Tuesday, July 29, 2014

Music Aside, Queen of Soul is Pumped for Fair Food

COLUMBUS, Ohio (AP) - There's something beyond delivering a set packed with her hits that's got Aretha Franklin jazzed about fair season: the food.

Ahead of her Thursday performance at the Ohio State Fair, the Queen of Soul says she's eager to track down some elephant ears, a fair staple of fried dough sprinkled with powdered sugar.

"I'm looking forward to it," she says. "I love the state fair, and I love the elephant ears."

There may be plenty of opportunities for fried treats ahead, given that her busy 2014 tour also includes performances at the Wisconsin and Minnesota state fairs in August.

Franklin says her Columbus performance will be packed with familiar songs, selections from an upcoming CD being produced by Babyface and Andre 3000, and "a few surprises; I love surprises."

"We're going to have a rock 'em, sock 'em good time," she says.

After some health issues, the R&B diva says she's feeling as good as she did in her 50s but prefers not to focus on how far past 50 she is now.

"I am certainly old enough to be out after midnight," the 72-year-old star says. "Age is just a number."

She says she's planning a vacation to New York after her Wisconsin gig, including a stop at the U.S. Open.
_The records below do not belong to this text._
Lemma step_conserves (o : PredictQueue.Op) (q : PredictQueue.t) :
  PredictQueue.on_evict q = Some TTSService.on_evict_cancelled ->
  let ob := fst (PredictQueue.step o q) in
  let q' := snd (PredictQueue.step o q) in
  PredictQueue.on_evict q' = Some TTSService.on_evict_cancelled /\
  accepted_count [ob] + nsize q =
    nsize q' + popped_count [ob] + List.length (emitted_of [ob]) /\
  Forall (fun e => ev_status e = cancelled) (emitted_of [ob]).
Proof.
  intros Hcb. destruct o as [task | ]; cbn zeta.
  - cbn [PredictQueue.step fst snd]. unfold PredictQueue.push.
    destruct (PredictQueue.is_full q) eqn:Hf.
    + apply full_nonempty in Hf.
      destruct (priority task) eqn:Hp.
      * unfold PredictQueue.evict, nsize in *.
        destruct (PredictQueue.normal q) as [ | v rest] eqn:Hn.
        -- destruct (PredictQueue.high q) as [ | v rest] eqn:Hh; [cbn in Hf; lia | ].
           unfold PredictQueue.append. rewrite Hp, Hcb. cbn.
           rewrite length_app. cbn. (repeat split; first [assumption | lia | repeat constructor]).
        -- unfold PredictQueue.append. rewrite Hp, Hcb. cbn.
           rewrite length_app. cbn. (repeat split; first [assumption | lia | repeat constructor]).
      * cbn. (repeat split; first [assumption | lia | repeat constructor]).
    + unfold PredictQueue.append, nsize.
      destruct (priority task); cbn; rewrite length_app; cbn;
        (repeat split; first [assumption | lia | repeat constructor]).
  - cbn [PredictQueue.step]. unfold PredictQueue.pop, nsize.
    destruct (PredictQueue.high q) as [ | h hs] eqn:Hh.
    + destruct (PredictQueue.normal q) as [ | m ms] eqn:Hn; cbn.
      * rewrite Hh, Hn. (repeat split; first [assumption | lia | repeat constructor]).
      * (repeat split; first [assumption | lia | repeat constructor]).
    + cbn. (repeat split; first [assumption | lia | repeat constructor]).
Qed.
Definition opacity (covered : bool) : Z := if covered then 255 else 0.

(** The opacity the four pastes leave at a pixel: that of the last pasted
    quadrant whose square holds the pixel, 255 where no square does. *)
Definition pasted_opacity (w h r x y : Z) : Z :=
  if in_box (corner_square w h r BottomRight) x y
  then opacity (quadrant_painted w h r BottomRight x y)
  else if in_box (corner_square w h r BottomLeft) x y
  then opacity (quadrant_painted w h r BottomLeft x y)
  else if in_box (corner_square w h r TopRight) x y
  then opacity (quadrant_painted w h r TopRight x y)
  else if in_box (corner_square w h r TopLeft) x y
  then opacity (quadrant_painted w h r TopLeft x y)
  else 255.

(** *** The inscribed quarter-circles, as geometry

    The pixel [(x, y)] is the unit square from [(x, y)] to [(x + 1, y + 1)].
    The quarter-circle inscribed in a corner has radius [r] and its centre at
    the inner vertex of the corner's square, so that it touches the two
    edges of the image that meet in the corner. *)

Definition arc_centre (w h r : Z) (c : corner) : Z * Z :=
  match c with
  | TopLeft => (r, r)
  | TopRight => (w - r, r)
  | BottomLeft => (r, h - r)
  | BottomRight => (w - r, h - r)
  end.
(** No send without a generated reply. *)
Lemma handle_annotation_event_no_send message sockets session socket :
  (∀ annotation user_nipsad reply,
     _generate_annotation_event message socket annotation user_nipsad
     ≠ Return (Some reply)) →
  ∀ reply,
    EvSendJson socket reply ∉ (handle_annotation_event message sockets session).1.
Proof.
  intros Hnever reply
    (id_ & userid & _ & _ & _ & Hgen)%handle_annotation_event_sends.
  by apply Hnever in Hgen.
Qed.

(** X1: an event whose action is [read] is answered [None] for every
    socket, whatever else the payload holds, and no socket is sent
    anything; the handler still asks the store and the nipsa service. *)
Theorem read_events_suppressed message :
  message !! "action" = Some (VStr "read") →
  (∀ socket annotation user_nipsad,
     _generate_annotation_event message socket annotation user_nipsad
     = Return None)
  ∧ (∀ sockets session socket reply,
       EvSendJson socket reply
         ∉ (handle_annotation_event message sockets session).1)
  ∧ (∀ sockets session id_ userid,
       message !! "annotation_id" = Some id_
       → resolved_userid message (fetch_annotation session id_) = Return userid
       → handle_annotation_event message sockets session
         = ([EvFetch id_; EvIsFlagged userid], Return ())).
Proof.
  intros Ha.
  assert (Hnone : ∀ socket annotation user_nipsad,
    _generate_annotation_event message socket annotation user_nipsad
    = Return None).
  { intros. unfold _generate_annotation_event, getitem. by rewrite Ha. }
  split_and!; [done| |].
  - intros sockets session socket reply.
    apply handle_annotation_event_no_send. intros. by rewrite Hnone.
  - intros sockets session id_ userid Hid Hu.
    rewrite (handle_annotation_event_run _ _ _ id_ userid) by done.
    rewrite fan_out_none; [done|]. intros. apply Hnone.
Qed.
(** * UCPoolCo store: the order pricing and quoting engine

    A shallow embedding of the pricing code of [store/models.py] and
    [store/utils.py]: distance resolution ([haversine_miles],
    [Order.calculate_distance]), the shipping, install and permit
    estimators, [Order.apply_pricing], [Order.recalc_totals] and
    [Order.assign_install_queue_position]; the slug loop of
    [StoreItem.save]; and, of [store/views.py], the distance of
    [builder_pool_options], the re-pricing of the cart views and the
    pricing and queueing of [cart_checkout].

    Conventions of the embedding.
    - A Django model class is a module holding the record [t] of the columns
      the pricing code reads or writes, and the methods that need no
      database.  Methods that query or save are stated after the record [DB]
      of the tables, under their source names.
    - A nullable column or foreign key is an [option]; a related object is
      held by value, as the ORM instance holds it once loaded.
    - [decimal.Decimal] is a coefficient and an exponent, and [+], [-] and
      [*] give the exact result with the exponent Python gives it; the
      rounding of the default context to 28 significant digits is not
      modelled.  Amounts are compared by value ([Decimal.value]).
    - A Python [float] is a binary64 primitive float.  The C library
      functions and the [str] conversion of a float are an interface
      ([PyMath]).
    - Exceptions are results: a method that can raise returns [Raise e].
    - [save(update_fields=...)] copies the listed columns into the row with
      the instance's primary key, and a saved value is read back as written:
      what a database backend does to a Decimal on its way into a column is
      outside the model. *)

From Stdlib Require Import ZArith NArith QArith Qpower Qminmax Lia Bool List String.
From Stdlib Require Import Floats.PrimFloat.
From stdpp Require Import gmap strings pretty.

Local Open Scope Z_scope.

(** ** Python values *)

Module Decimal.

(** The value of [mk c e] is [c * 10^e]. *)
Record t := mk { coef : Z; expo : Z }.

(** [Decimal("0.00")] *)
Definition zero_00 : t := mk 0 (-2).

(** [Decimal(str(n))] for an int [n] *)
Definition of_int (n : Z) : t := mk n 0.

(** [bool(d)]: a Decimal is falsy exactly when it is zero. *)
Definition truthy (d : t) : bool := negb (coef d =? 0).

(** [a or b] *)
Definition or_ (a b : t) : t := if truthy a then a else b.

Definition add (a b : t) : t :=
  let e := Z.min (expo a) (expo b) in
  mk (coef a * 10 ^ (expo a - e) + coef b * 10 ^ (expo b - e)) e.

Definition sub (a b : t) : t :=
  let e := Z.min (expo a) (expo b) in
  mk (coef a * 10 ^ (expo a - e) - coef b * 10 ^ (expo b - e)) e.

Definition mul (a b : t) : t := mk (coef a * coef b) (expo a + expo b).

(** [a < b], a comparison of values *)
Definition ltb (a b : t) : bool := coef (sub a b) <? 0.

(** The rational number a Decimal stands for. *)
Definition value (d : t) : Q := (inject_Z (coef d) * 10 ^ expo d)%Q.

End Decimal.

Inductive exn : Set := TypeError | ValueError | OverflowError.

Inductive result (A : Type) : Type :=
| Ok (a : A)
| Raise (e : exn).
Arguments Ok {A} a.
Arguments Raise {A} e.

Definition result_bind {A B : Type} (r : result A) (k : A -> result B) : result B :=
  match r with
  | Ok a => k a
  | Raise e => Raise e
  end.

Declare Scope py_scope.
Delimit Scope py_scope with py.
Notation "'try' x := r 'in' k" := (result_bind r (fun x => k))
  (at level 10, x name, r at level 100, k at level 200, only parsing) : py_scope.

(** What the pricing code takes from the platform: [math.sin], [math.cos],
    [math.atan2], float [**] (each may raise, as CPython's wrappers do on a
    domain or range error) and [Decimal(str(x))] for a finite float [x]. *)
Class PyMath : Type := {
  sin : float -> result float;
  cos : float -> result float;
  atan2 : float -> float -> float;
  pow : float -> float -> result float;
  Decimal_of_repr : float -> Decimal.t
}.

(** A number passed as [distance_miles]: the float of
    [calculate_distance], or the int [0] of the fall-back. *)
Inductive number : Set :=
| PyInt (n : Z)
| PyFloat (x : float).

(** [Decimal(str(n))] *)
Definition Decimal_of_str {platform : PyMath} (n : number) : Decimal.t :=
  match n with
  | PyInt z => Decimal.of_int z
  | PyFloat x => Decimal_of_repr x
  end.

(** [bool(s)] for a str *)
Definition str_truthy (s : string) : bool := negb (String.eqb s "").

(** ** store/utils.py *)

Section Utils.
Context {platform : PyMath}.
Local Open Scope py_scope.

(** [a - b] on two coordinates: [None] is no operand of [-]. *)
Definition float_sub (a b : option float) : result float :=
  match a, b with
  | Some x, Some y => Ok (x - y)%float
  | _, _ => Raise TypeError
  end.

(** [math.radians] *)
Definition radians (x : float) : float := (x * (0x1.921fb54442d18p+1 / 180))%float.

Definition math_radians (a : option float) : result float :=
  match a with
  | Some x => Ok (radians x)
  | None => Raise TypeError
  end.

(** [math.sqrt]: a negative argument is a domain error. *)
Definition math_sqrt (x : float) : result float :=
  if (x <? 0)%float then Raise ValueError else Ok (PrimFloat.sqrt x).

Definition haversine_miles (lat1 lon1 lat2 lon2 : option float) : result float :=
  (* R = 3958.8, the nearest binary64 *)
  let R := 0x1.eed999999999ap+11%float in
  try d_lat0 := float_sub lat2 lat1 in
  let d_lat := radians d_lat0 in
  try d_lon0 := float_sub lon2 lon1 in
  let d_lon := radians d_lon0 in
  try lat1 := math_radians lat1 in
  try lat2 := math_radians lat2 in
  try s_lat := sin (d_lat / 2)%float in
  try s_lat2 := pow s_lat 2%float in
  try c1 := cos lat1 in
  try c2 := cos lat2 in
  try s_lon := sin (d_lon / 2)%float in
  try s_lon2 := pow s_lon 2%float in
  let a := (s_lat2 + c1 * c2 * s_lon2)%float in
  try sq_a := math_sqrt a in
  try sq_1a := math_sqrt (1 - a)%float in
  let c := (2 * atan2 sq_a sq_1a)%float in
  Ok (R * c)%float.

End Utils.

(** ** store/models.py: catalog models *)

Module ShippingGroup.

Record t := mk {
  base_flat_rate : Decimal.t;
  per_mile_rate : Decimal.t;
  free_with_install : bool
}.

Definition estimate_cost {platform : PyMath} (self : t) (distance_miles : option number)
    (with_install : bool) : Decimal.t :=
  if free_with_install self && with_install then Decimal.zero_00
  else
    let cost := Decimal.or_ (base_flat_rate self) Decimal.zero_00 in
    match distance_miles with
    | Some d =>
        if Decimal.truthy (per_mile_rate self)
        then Decimal.add cost
               (Decimal.mul (Decimal_of_str d)
                  (Decimal.or_ (per_mile_rate self) Decimal.zero_00))
        else cost
    | None => cost
    end.

End ShippingGroup.

Module StoreItem.

Record t := mk {
  price : Decimal.t;
  shipping_group : option ShippingGroup.t;
  is_installable : bool;
  install_base_rate : Decimal.t;
  install_included_miles : N;
  install_per_mile_rate : Decimal.t
}.

Definition estimate_shipping_cost {platform : PyMath} (self : t) (distance_miles : option number)
    (with_install : bool) : Decimal.t :=
  match shipping_group self with
  | Some sg => ShippingGroup.estimate_cost sg distance_miles with_install
  | None => Decimal.zero_00
  end.

Definition estimate_install_cost {platform : PyMath} (self : t) (distance_miles : number) : Decimal.t :=
  if negb (is_installable self) then Decimal.zero_00
  else
    let base := Decimal.or_ (install_base_rate self) Decimal.zero_00 in
    let included := Decimal.of_int (Z.of_N (install_included_miles self)) in
    let distance := Decimal_of_str distance_miles in
    let extra_miles := Decimal.sub distance included in
    let extra_miles :=
      if Decimal.ltb extra_miles (Decimal.of_int 0) then Decimal.zero_00 else extra_miles in
    let per_mile := Decimal.or_ (install_per_mile_rate self) Decimal.zero_00 in
    let mileage_cost := Decimal.mul extra_miles per_mile in
    Decimal.add base mileage_cost.

End StoreItem.

Module PoolVariant.

Record t := mk {
  shipping_group : option ShippingGroup.t;
  variant_price : Decimal.t;
  install_days : Decimal.t;
  install_daily_rate : Decimal.t;
  install_included_miles : N;
  install_per_mile_rate : Decimal.t
}.

Definition estimate_shipping_cost {platform : PyMath} (self : t) (distance_miles : option number)
    (with_install : bool) : Decimal.t :=
  match shipping_group self with
  | Some sg => ShippingGroup.estimate_cost sg distance_miles with_install
  | None => Decimal.zero_00
  end.

Definition estimate_install_cost {platform : PyMath} (self : t) (distance_miles : number) : Decimal.t :=
  let labor_rate := Decimal.or_ (install_daily_rate self) Decimal.zero_00 in
  let days := Decimal.or_ (install_days self) (Decimal.of_int 0) in
  let labor := Decimal.mul labor_rate days in
  let included := Decimal.of_int (Z.of_N (install_included_miles self)) in
  let distance := Decimal_of_str distance_miles in
  let extra_miles := Decimal.sub distance included in
  let extra_miles :=
    if Decimal.ltb extra_miles (Decimal.of_int 0) then Decimal.zero_00 else extra_miles in
  let per_mile := Decimal.or_ (install_per_mile_rate self) Decimal.zero_00 in
  let mileage_cost := Decimal.mul extra_miles per_mile in
  Decimal.add labor mileage_cost.

End PoolVariant.

(** ** store/models.py: service areas, ZIP locations, settings *)

Module ServiceArea.

Record t := mk {
  id : Z;
  permit_pool_fee_base : Decimal.t;
  permit_accessory_fee_base : Decimal.t;
  permit_pool_labor_hours : Decimal.t;
  permit_accessory_labor_hours : Decimal.t
}.

End ServiceArea.

Module ZipLocation.

(** The unique [zip_code] is the key of the table below. *)
Record t := mk {
  latitude : option float;
  longitude : option float;
  service_area : option ServiceArea.t
}.

End ZipLocation.

Module GlobalSettings.

Record t := mk {
  permit_labor_hourly_rate : Decimal.t;
  base_zip_code : string
}.

(** The column defaults, used when [get_or_create] creates the row. *)
Definition defaults : t := mk (Decimal.mk 5000 (-2)) "34491".

End GlobalSettings.

(** ** store/models.py: orders and order items *)

Module OrderItem.

Record t := mk {
  pool_variant : option PoolVariant.t;
  store_item : option StoreItem.t;
  quantity : N;
  unit_price : Decimal.t;
  line_subtotal : Decimal.t;
  install_selected : bool;
  line_install_amount : Decimal.t;
  line_shipping_amount : Decimal.t
}.

Definition set_unit_price (v : Decimal.t) (i : t) : t :=
  mk (pool_variant i) (store_item i) (quantity i) v (line_subtotal i)
     (install_selected i) (line_install_amount i) (line_shipping_amount i).
Definition set_line_subtotal (v : Decimal.t) (i : t) : t :=
  mk (pool_variant i) (store_item i) (quantity i) (unit_price i) v
     (install_selected i) (line_install_amount i) (line_shipping_amount i).
Definition set_line_install_amount (v : Decimal.t) (i : t) : t :=
  mk (pool_variant i) (store_item i) (quantity i) (unit_price i) (line_subtotal i)
     (install_selected i) v (line_shipping_amount i).
Definition set_line_shipping_amount (v : Decimal.t) (i : t) : t :=
  mk (pool_variant i) (store_item i) (quantity i) (unit_price i) (line_subtotal i)
     (install_selected i) (line_install_amount i) v.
She also is taking French lessons and studying classical piano with a Julliard graduate.

"I always wanted to go to Juilliard, but my schedule was so heavy at that time that it just never allowed me the time to go there for long enough to learn something," she says. "So what I did was I got a teacher who was a graduate and teacher to come to me."

Franklin says she has begun to hear the classical training in her style and inflections and expects audiences will, too. She aspires to be as good as legendary classical pianist Vladimir Horowitz or jazz greats Art Tatum or Oscar Peterson.

"That is the level I want to be playing at," she says. "That's the lifetime level."

Her upcoming recording doesn't have a name yet, but Franklin says she's six tracks and five vocals into it. She expects to finish the final three cuts in August.

It features R&B classics such as "Midnight Train to Georgia," ''What's Love Got To Do With It," Donna Summer's disco classic "Last Dance" and Alicia Keys' "Fallin'."







Witchy Sez :

Entertainers never retire look how old Don Rickles and Regis Philbin are. Joan Rivers too.Rodney Dangerfield started out writing jokes at age 15 and he finally died at age 82 when he was still on the stage making appearnaces. you need to see how alive or almost alive you will be when you hit 72.